Schools as a concept are a relatively new thing, historically speaking. Most children outside of those recruited by/given to the clergy used to be homeschooled, either by their parents or for privileged families by dedicated servants, and when they were of age, they went to trades training or the military. And that was fine, because most jobs were manual labor and didn't require a lot of actual knowledge - not even the ability to read and write, literacy rates were abysmal in the utter majority of the population [1]. Side note, that was also why religion got so entrenched - oftentimes, the local clergy were about the only people in town that were actually able to read the Bible and to speak/translate Latin. That gave them a loooot of power.
Only at the beginning of industrialization came the realization that societies and economies needed at least some common basic standard set of knowledge and that homeschooling could not provide this, so schools were introduced for efficiency reasons.
The root misunderstanding is the "social species" part of my statement. Neurodiversity benefits the species, so it will be selected for as a survival trait for the species, even if it is recessive or those who express it never reproduce. Those "genetically adjacent" benefit and keep the traits alive
If you think survival traits mean being healthy and happy, ask Darwin why the evolution of caterpillars killed his faith in god.
Assuming it's random.. it isn't like every divergent feature in nature is advantageous. My own theory is a lot of the neurodivergence stems from generational shifts in refined foods, fats in particular and especially the low fat efforts in the 80's that carries to today. That affects hormones, that shifts reproduction... and many shifts tend to amplify generationally.
I feel like this overgeneralizes autism. It's not the guaranteed social death sentence you seem to be describing. It's a spectrum, and there's more to it than social issues.
One aspect you're discounting is obsession. Imagine the stereotypical person who knows everything there is to know about trains. Now imagine they were born a millennia ago and focused instead on the weather or soil or logistics or taxes. I can see that being quite valuable, not just to the individual, but to society around them! Value can drive success (particularly if you obsess about it), and success is attractive.
As an extreme example, Elon Musk is autistic.
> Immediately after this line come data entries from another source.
(** * team-tasks: the task/state coordination engine of [scripts/task_manager.py]

    A shallow embedding of the engine's data model (stages, tasks, rounds),
    of its DAG helpers ([compute_ready_tasks], [detect_cycles]) and of the
    commands that change a project ([cmd_add], [cmd_update], [cmd_result],
    [cmd_round]), followed by the properties of the specification that
    concern them.

    Conventions of the embedding.
    - A project is the JSON document of the source; a key read with
      [proj.get(key, default)] is a field that holds the default when the key
      is absent.
    - The data directory is a finite map from project names to documents;
      [load_project] and [save_project] read and replace whole documents.
    - A command is a function from the directory (and the reading of the
      clock, [_now()]) to the state in which the process ends: the directory,
      the in-memory document, what was printed, and the exit status.
    - Argument parsing and the wording of messages are outside the
      embedding: a command receives the parsed arguments, and a printed line
      is the data it shows. *)

From stdpp Require Import base option strings list gmap sets relations.

Set Default Proof Using "Type".
#[local] Set Warnings "-clear-no-such-hyp".
Open Scope Z_scope.
Open Scope string_scope.
Open Scope list_scope.

(** ** Data model *)

(** [VALID_STATUSES]. *)
Inductive Status := pending | in_progress | done | failed | skipped.

Inductive Mode := linear | dag | debate.

(** The phase of a debate round. *)
Inductive Phase := initial | cross_review | synthesis.

#[global] Instance Status_eq_dec : EqDecision Status.
Proof. solve_decision. Defined.
#[global] Instance Mode_eq_dec : EqDecision Mode.
Proof. solve_decision. Defined.
#[global] Instance Phase_eq_dec : EqDecision Phase.
Proof. solve_decision. Defined.

(** The text of a status, as the command line and the JSON document carry it. *)
Definition status_text (s : Status) : string :=
  match s with
  | pending => "pending"
  | in_progress => "in-progress"
  | done => "done"
  | failed => "failed"
  | skipped => "skipped"
  end.

(** [status in VALID_STATUSES], with the status it denotes. *)
Definition parse_status (s : string) : option Status :=
  if decide (s = "pending") then Some pending
  else if decide (s = "in-progress") then Some in_progress
  else if decide (s = "done") then Some done
  else if decide (s = "failed") then Some failed
  else if decide (s = "skipped") then Some skipped
  else None.

(** What [make_stage] and [make_task] build. The two documents share every key
    but ["dependencies"], which only a task has: [i_more] is [unit] for a
    stage and the dependency list for a task. *)
Record Item (D : Type) := mkItem {
  i_id : string;
  i_agent : string;
  i_description : string;
  i_more : D;
  i_status : Status;
  i_result : string;
  i_assigned_at : string;
  i_completed_at : string;
}.
Arguments mkItem {D} _ _ _ _ _ _ _ _.
Arguments i_id {D} _.
Arguments i_agent {D} _.
Arguments i_description {D} _.
Arguments i_more {D} _.
Arguments i_status {D} _.
Arguments i_result {D} _.
Arguments i_assigned_at {D} _.
Arguments i_completed_at {D} _.

Definition Stage := Item unit.
Definition Task := Item (list string).

(** [t.get("dependencies", [])]. *)
Definition dependencies (t : Task) : list string := i_more t.

Record Debater := mkDebater {
  d_id : string;
  d_agent : string;
  d_perspective : string;
  d_added_at : string;
}.

Record Response := mkResponse {
  r_debater_id : option string;
  r_content : string;
  r_submitted_at : string;
  r_phase : Phase;
}.

Record Round := mkRound {
  round_number : Z;
  phase : Phase;
  started_at : string;
  responses : list Response;
}.

Record Project := mkProject {
  name : string;
  mode : Mode;
  goal : string;
  created_at : string;
  workspace : string;
  stages : list Stage;
  current_stage : Z;
  tasks : list Task;
  debaters : list Debater;
  rounds : list Round;
  question : option string;
}.

#[global] Instance Item_eq_dec {D} `{EqDecision D} : EqDecision (Item D).
Proof. solve_decision. Defined.
#[global] Instance Debater_eq_dec : EqDecision Debater.
Proof. solve_decision. Defined.
#[global] Instance Response_eq_dec : EqDecision Response.
Proof. solve_decision. Defined.
#[global] Instance Round_eq_dec : EqDecision Round.
Proof. solve_decision. Defined.
#[global] Instance Project_eq_dec : EqDecision Project.
Proof. solve_decision. Defined.

(** Field updates of an item ([item[key] = value]). *)
Definition set_i_status {D} (s : Status) (x : Item D) : Item D :=
  mkItem (i_id x) (i_agent x) (i_description x) (i_more x) s (i_result x)
         (i_assigned_at x) (i_completed_at x).
Definition set_i_result {D} (r : string) (x : Item D) : Item D :=
  mkItem (i_id x) (i_agent x) (i_description x) (i_more x) (i_status x) r
         (i_assigned_at x) (i_completed_at x).
Definition set_i_assigned_at {D} (ts : string) (x : Item D) : Item D :=
  mkItem (i_id x) (i_agent x) (i_description x) (i_more x) (i_status x)
         (i_result x) ts (i_completed_at x).
Definition set_i_completed_at {D} (ts : string) (x : Item D) : Item D :=
  mkItem (i_id x) (i_agent x) (i_description x) (i_more x) (i_status x)
         (i_result x) (i_assigned_at x) ts.
(** X19: When SubscriptionModal prepares a deposit (version 2 of the
    hook), for a positive cost and a non-negative Papaya balance the
    deposited amount is positive and, scaled to 18 decimals and added to
    the balance, covers the cost. *)
Theorem modal_deposit_covers : forall papayaData allowanceData tokenData cost18 cost6
    papaya toAddress payCycle amount isPermit2,
  (forall b, papayaData = Some b -> 0 <= b) -> 0 < cost18 <= cost6 * unit12 ->
  let info := V2.useSubscriptionInfo papayaData allowanceData tokenData cost18 cost6 in
  modalCall (V2.needsApproval info) (V2.needsDeposit info) (V2.depositAmount info)
    papaya toAddress cost18 payCycle = CallDeposit amount isPermit2 ->
  0 < amount /\
  cost18 <= match V2.papayaBalance info with Some b => b | None => 0 end + amount * unit12.
Proof.
  intros pd ad td c18 c6 pa ta pc amt ip Hnn Hc info. unfold info, modalCall.
  cbn [V2.useSubscriptionInfo V2.needsApproval V2.needsDeposit V2.depositAmount V2.papayaBalance].
  destruct (needsApproval_of _ _); [discriminate|].
  destruct (needsDeposit_of (useContractData pd) c18) eqn:Hnd; [|discriminate].
  intros H; injection H as <- _.
  exact (deposit_covers pd c18 c6 Hnn Hc Hnd).
Qed.

Lemma modal_deposit_covers_witness :
  0 < 500000 /\ 10 ^ 18 <= 5 * 10 ^ 17 + 500000 * unit12.
Proof.
  assert (Hnn : forall b, Some (5 * 10 ^ 17) = Some b -> 0 <= b)
    by (intros b Hb; injection Hb as <-; lia).
  assert (Hc : 0 < 10 ^ 18 <= 10 ^ 6 * unit12) by (unfold unit12; lia).
  exact (modal_deposit_covers (Some (5 * 10 ^ 17)) (Some (10 ^ 6)) None (10 ^ 18) (10 ^ 6)
           (lit "0xD3B79811fFb55708A4fe848D0b131030a347887C") AddressZero Monthly 500000 false
           Hnn Hc ltac:(vm_compute; reflexivity)).
Defined.

(** X20: In version 2 of the hook, a zero allowance reads as missing, so
    SubscriptionModal asks for an approval even when the Papaya balance
    already covers the cost, and the approved amount is then zero or
    negative. *)
Theorem modal_zero_allowance : forall papayaData tokenData cost6 b papaya toAddress payCycle,
  0 < cost6 -> papayaData = Some b -> cost6 * unit12 <= b ->
  let info := V2.useSubscriptionInfo papayaData (Some 0) tokenData (cost6 * unit12) cost6 in
  V2.needsDeposit info = false /\
  exists amount, modalCall (V2.needsApproval info) (V2.needsDeposit info) (V2.depositAmount info)
                   papaya toAddress (cost6 * unit12) payCycle = CallApprove papaya amount /\
                 amount <= 0.
Proof.
  intros pd td c6 b pa ta pc Hc -> Hb info. unfold info, modalCall.
  cbn [V2.useSubscriptionInfo V2.needsApproval V2.needsDeposit V2.depositAmount].
  assert (Hu : unit12 = 10 ^ 12) by reflexivity.
  assert (Hb0 : 0 < b) by nia.
  assert (Hp : useContractData (Some b) = Some b)
    by (cbn; destruct (Z.eqb_spec b 0); [lia|reflexivity]).
  rewrite Hp. cbn [useContractData needsApproval_of needsDeposit_of depositAmount_of Z.eqb].
  destruct (Z.ltb_spec b (c6 * unit12)); [lia|].
  destruct (Z.ltb_spec 0 b); [|lia].
  split; [reflexivity|]. eexists; split; [reflexivity|].
  rewrite Z.quot_div_nonneg by lia.
  assert (c6 <= b / unit12) by (apply Z.div_le_lower_bound; lia).
  lia.
Qed.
I'm positive he got bullied in school, but I'm also sure he has more kids than you and me.
Not only those essential bodies of knowledge, but anyone who has tried to develop not even a novel product but simply a well executed brand knows the level of almost superhuman focus it takes. Implying that much of what is on the shelf is brought to us by such individuals.
That said, this observation is classically subject to survivorship bias. The real issue is the masses of failures underneath, and those who were never even given an opportunity to fail. Their lives were and are also valuable.
This theory, especially if the outcome is effectively random bias in cognitive development, would fit that.